TASK DESCRIPTION
The lines from the one holding "(n <=? 102)))%nat." to the end of the records below, exactly as written, are the only thing to return.

RECORDS FOR THIS TASK
(** What [isLength] of validator.js counts: [str.length] less the
    surrogate pairs and less the variation selectors, which is the
    number of characters that are not variation selectors. Every
    character has one first byte. *)
Fixpoint charCount (s : string) : nat :=
  match s with
  | String c rest =>
      if isContinuation c || isVariationSelector s then charCount rest
      else S (charCount rest)
  | EmptyString => 0
  end.

(** [isLength({min, max})]. *)
Definition isLength (min max : nat) (s : string) : bool :=
  ((min <=? charCount s) && (charCount s <=? max))%nat.

Definition isHexDigit (c : Ascii.ascii) : bool :=
  let n := Ascii.nat_of_ascii c in
  (((48 <=? n) && (n <=? 57)) || ((65 <=? n) && (n <=? 70))
   || ((97 <=? n) && (n <=? 102)))%nat.

(** [isMongoId()]: 24 hexadecimal digits. *)
Definition isMongoId (s : string) : bool :=
  (String.length s =? 24)%nat && forallb isHexDigit (String.list_ascii_of_string s).

Definition isIn (values : list string) (s : string) : bool :=
  bool_decide (s ∈ values).

Definition check (passes : bool) (field message : string)
    : list FieldError :=
  if passes then [] else [{| fe_field := field; fe_message := message |}].

(** The answer of [handleValidationErrors] to a request with errors. *)
Definition validation_failed : Response :=
  {| status := 400; res_message := "Validation failed" |}.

OUTPUT
   || ((97 <=? n) && (n <=? 102)))%nat.

(** [isMongoId()]: 24 hexadecimal digits. *)
Definition isMongoId (s : string) : bool :=
  (String.length s =? 24)%nat && forallb isHexDigit (String.list_ascii_of_string s).

Definition isIn (values : list string) (s : string) : bool :=
  bool_decide (s ∈ values).

Definition check (passes : bool) (field message : string)
    : list FieldError :=
  if passes then [] else [{| fe_field := field; fe_message := message |}].

(** The answer of [handleValidationErrors] to a request with errors. *)
Definition validation_failed : Response :=
  {| status := 400; res_message := "Validation failed" |}.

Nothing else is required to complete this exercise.